CS 194-26 Spring 2020
Project 1: Colorizing the Prokudin-Gorskii photo collection

Yibin Li


Overview

Given multiple images with their three channel image, reconstruct the original colorized picture.

Approach

In order to see the difference, I stack raw input together without any aligning. The result is bad, but it provides me intuitions of how to align the picture together. I realize that I could move each single channel picture to some fixed point so that pixels in the image are roughly aligned. Then, stacking the images together after the alignment and fine-tuning the parameters, I could see the reconstruction of original color image.

Emir_no_align

stack the raw image without any aligning


An intuitive way of finding the displacement is searching all possible dispalcement and find one that minimizes picture pixel-wise difference. Thise could be done by two loops searching x and y displacement. To measure the difference between two images, a image matching metric is used. There are many kind of image matching metrics, and I primarily use two: Sum of Square Distance (SSD) and Normalized Cross-Correlation (NCC).

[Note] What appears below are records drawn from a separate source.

Lemma completedSessionsOf_sorted userId moduleId db :
  StronglySorted
    (fun a b => default 0 (qs_completedAt b) <= default 0 (qs_completedAt a))
    (completedSessionsOf userId moduleId db).
Proof.
  apply Array_sort_sorted.
  - intros a b c ? ?. lia.
  - intros a b Hb. apply Z.ltb_lt in Hb. lia.
  - intros a b Hb. by apply Z.ltb_ge in Hb.
Qed.

Lemma maxOf_spec (first : Q) (others : list Q) :
  (maxOf first others = first \/ maxOf first others ∈ others)
  /\ (first <= maxOf first others)%Q
  /\ (forall x, x ∈ others -> (x <= maxOf first others)%Q).
Proof.
  unfold maxOf. revert first.
  induction others as [|y rest IH]; intros first; simpl.
  - split; [by left|]. split; [lra|]. intros x Hx. by apply elem_of_nil in Hx.
  - destruct (IH (JS.Math_max first y)) as (Hin & Hle & Hall).
    destruct (Math_max_cases first y) as [[Hfy Hm]|[Hyf Hm]]; rewrite Hm in *.
    + split.
      { destruct Hin as [->|Hin]; right; [by left|by right]. }
      split; [lra|]. intros x Hx. apply elem_of_cons in Hx as [->|Hx]; [done|].
      by apply Hall.
    + split.
      { destruct Hin as [->|Hin]; [by left|right; by right]. }
      split; [done|]. intros x Hx. apply elem_of_cons in Hx as [->|Hx]; [lra|].
      by apply Hall.
Qed.

(** X18. The session figures of [getModuleQuizStats], for sessions of at
    least one item: [totalSessions] is the number of completed sessions of
    the user in the module, the count [completeQuiz] uses; without any,
    [averageScore] and [bestScore] are 0; otherwise [bestScore] is the
    percentage of one of these sessions and none of them has a higher
    one. *)
Theorem getModuleQuizStats_scores (userId moduleId : string) (db db' : DB)
    (stats : ModuleQuizStats) :
  getModuleQuizStats userId moduleId db = (db', Returned stats) ->
  (forall sid s, quizSession db !! sid = Some s -> 0 < qs_totalItems s) ->
  totalSessions stats = countCompletedSessions userId moduleId db
  /\ (totalSessions stats = 0 -> averageScore stats = 0%Q /\ bestScore stats = 0%Q)
  /\ (0 < totalSessions stats ->
      (exists sid s, quizSession db !! sid = Some s
         /\ completedFor userId moduleId s
         /\ bestScore stats = sessionPercentage s)
      /\ (forall sid s, quizSession db !! sid = Some s ->
            completedFor userId moduleId s ->
            (sessionPercentage s <= bestScore stats)%Q)).
Proof.
  intros Hrun _.
  apply getModuleQuizStats_Returned in Hrun
    as (m & _ & _ & _ & _ & _ & Htotal & Havg & Hbest).
  pose proof (completedSessionsOf_elem userId moduleId db) as Helem.
  rewrite <- completedSessionsOf_length.
  destruct (completedSessionsOf userId moduleId db) as [|s0 rest].
  { simpl in *. split; [done|]. split; [done|]. rewrite Htotal. simpl. lia. }
  split; [done|]. split; [rewrite Htotal; simpl; lia|]. intros _.
  simpl in Hbest.
  pose proof (maxOf_spec (sessionPercentage s0) (map sessionPercentage rest))
    as (Hin & Hfirst & Hall). rewrite <- Hbest in *.
  assert (forall s, s ∈ s0 :: rest -> (sessionPercentage s <= bestScore stats)%Q)
    as Hle.
  { intros s Hs. apply elem_of_cons in Hs as [->|Hs]; [done|].
    apply Hall. by apply list_elem_of_fmap_2. }
  split.
  - destruct Hin as [Hin|Hin].
    + destruct (proj1 (Helem s0) ltac:(by left)) as (sid & Hlook & Hc).
      by exists sid, s0.
    + apply list_elem_of_fmap in Hin as (s & Hs & Hin).
      destruct (proj1 (Helem s) ltac:(by right)) as (sid & Hlook & Hc).
      by exists sid, s.
  - intros sid s Hlook Hc. apply Hle. apply Helem. by exists sid.
Qed.

Lemma getModuleQuizStats_scores_witness :
  exists stats sid s,
    getModuleQuizStats "u-1" "m-vowels" twiceCompletedDB
    = (twiceCompletedDB, Returned stats)
    /\ totalSessions stats = 2
    /\ quizSession twiceCompletedDB !! sid = Some s
    /\ bestScore stats = sessionPercentage s
    /\ (sessionPercentage s == 84)%Q.
Proof.
  destruct (getModuleQuizStats "u-1" "m-vowels" twiceCompletedDB)
    as [db' [stats|e]] eqn:Hrun.
  2:{ exfalso. vm_compute in Hrun. discriminate Hrun. }
  destruct (getModuleQuizStats_scores "u-1" "m-vowels" twiceCompletedDB db' stats Hrun)
    as (Htotal & _ & Hbest).
  { intros sid s Hlook.
    assert (Forall (fun kv => 0 < qs_totalItems kv.2)
                   (map_to_list (quizSession twiceCompletedDB))) as Hall.
    { vm_compute. repeat (constructor; [reflexivity|]). constructor. }
    apply elem_of_map_to_list in Hlook.
    exact (proj1 (Forall_forall _ _) Hall (sid, s) Hlook). }
  assert (totalSessions stats = 2) as Htwo
    by (rewrite Htotal; vm_compute; reflexivity).
  destruct (proj1 (Hbest ltac:(lia))) as (sid & s & Hlook & _ & Hs).
  destruct (getModuleQuizStats_Returned _ _ _ _ _ Hrun) as (_ & _ & Hdb & _).
  subst db'. exists stats, sid, s.
  split; [reflexivity|]. split; [exact Htwo|]. split; [exact Hlook|].
  split; [exact Hs|].
  rewrite <- Hs. vm_compute in Hrun. injection Hrun as <-.
  vm_compute. reflexivity.
Defined.

(** X19. [getQuizHistory] lists the user's completed sessions of the
    module, latest completion first, and keeps the first [limit] of them:
    its length is the smaller of [limit] and the number of completed
    sessions, every entry reports the score, item count and completion
    time of a completed session of that user and module, and a completed
    session that is left out was not completed later than any session
    listed. *)
Theorem getQuizHistory_latest (userId moduleId : string) (limit : nat) (db : DB) :
  let history := getQuizHistory userId moduleId limit db in
  length history
  = Nat.min limit (Z.to_nat (countCompletedSessions userId moduleId db))
  /\ StronglySorted (fun a b => he_completedAt b <= he_completedAt a) history
  /\ (forall e, e ∈ history ->
        exists sid s, quizSession db !! sid = Some s
          /\ completedFor userId moduleId s
          /\ he_sessionId e = qs_id s /\ he_score e = qs_score s
          /\ he_totalItems e = qs_totalItems s
          /\ qs_completedAt s = Some (he_completedAt e))
  /\ (forall sid s e, quizSession db !! sid = Some s ->
        completedFor userId moduleId s -> e ∈ history ->
        he_completedAt e < default 0 (qs_completedAt s) ->
        exists e', e' ∈ history /\ he_sessionId e' = qs_id s
                   /\ he_completedAt e' = default 0 (qs_completedAt s)).
Proof.
  cbv zeta. unfold getQuizHistory.
  pose proof (completedSessionsOf_sorted userId moduleId db) as Hsorted.
  pose proof (completedSessionsOf_elem userId moduleId db) as Helem.
  rewrite <- completedSessionsOf_length, Nat2Z.id.
  set (sessions := completedSessionsOf userId moduleId db) in *.
  rewrite <- (take_drop limit sessions) in Hsorted.
  split; [by rewrite length_map, length_take|]. split.
  { apply StronglySorted_app_1_l in Hsorted.
    induction Hsorted as [|s l Hs IH Hall]; simpl; constructor; [done|].
    apply Forall_fmap. eapply Forall_impl; [exact Hall|]. done. }
  split.
  - intros e He. apply list_elem_of_fmap in He as (s & -> & Hs).
    assert (s ∈ sessions) as Hin
      by (eapply elem_of_sublist; [exact Hs|apply sublist_take]).
    apply Helem in Hin as (sid & Hlook & Hc). exists sid, s. simpl.
    repeat split; try done; try apply Hc.
    destruct Hc as (_ & _ & Hc). by destruct (qs_completedAt s).
  - intros sid s e Hlook Hc He Hlater.
    apply list_elem_of_fmap in He as (s1 & -> & Hs1). simpl in Hlater.
    assert (s ∈ take limit sessions ++ drop limit sessions) as Hin
      by (rewrite take_drop; apply Helem; by exists sid).
    apply elem_of_app in Hin as [Hin|Hin].
    + eexists. split; [apply list_elem_of_fmap_2; exact Hin|]. done.
    + pose proof (StronglySorted_app_1_elem_of _ _ _ _ _ Hsorted Hs1 Hin) as Hle.
      simpl in Hle. lia.
Qed.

For a small image, it is fine to do a exhaustive search. However, for a large resolution picture, it is rather time-consuming. A better way to do the search is using a technique called image pyramid: each image is stacked into a pyramid of mutiple rescaled image. The first level (bottom) of the image usually is the original image without any rescale. The top is the image with scaling that significaly reducing the size of the image. And the searching starts from the top to bottom: if a ideal displacement (x, y) is determined in the top level, and the image rescale factor is 0.5, then the next level will start from (x/0.5, y/0.5) thus reduing the searching area.


Results

Low Resolution images

Cathedral

Cathedral

Green: (2, 5) Red: (3, 12)


Monastery

Monastery

Green: (2, -3) Red: (2, 3)


Tobolsk

Tobolsk

Green: (3, 3) Red: (3, 6)


Large Resolution Images

Emir

Emir

Green: (24, 49) Red: (-254, 95)


Harvesters

Harvesters

Green: (16, 59) Red: (13, 124)


Lady

Lady

Green: (17, 41) Red: (23, 89)


Lady

Lady

Green: (9, 48) Red: (11, 112)


Melons

Melons

Green: (10, 82) Red: (13, 179)


Onion_churnch

Onion_churnch

Green: (26, 51) Red: (36, 108)


Self-portrait

Self-portrait

Green: (29, 79) Red: (37, 176)


Three generations

Three generations

Green: (14, 53) Red: (11, 112)


Train

Train

Green: (5, 42) Red: (32, 87)


Village

Village

Green: (12, 65) Red: (22, 137)


Workshop

Workshop

Green: (0, 53) Red: (-12, 105)


It should be noticed that emir.tif is not well aligned when only applied image pyramid and NCC. I found that in this images, the red channel image has a different brightness than the green and blue channel image. Thus the red channel image align wrongly in the final output.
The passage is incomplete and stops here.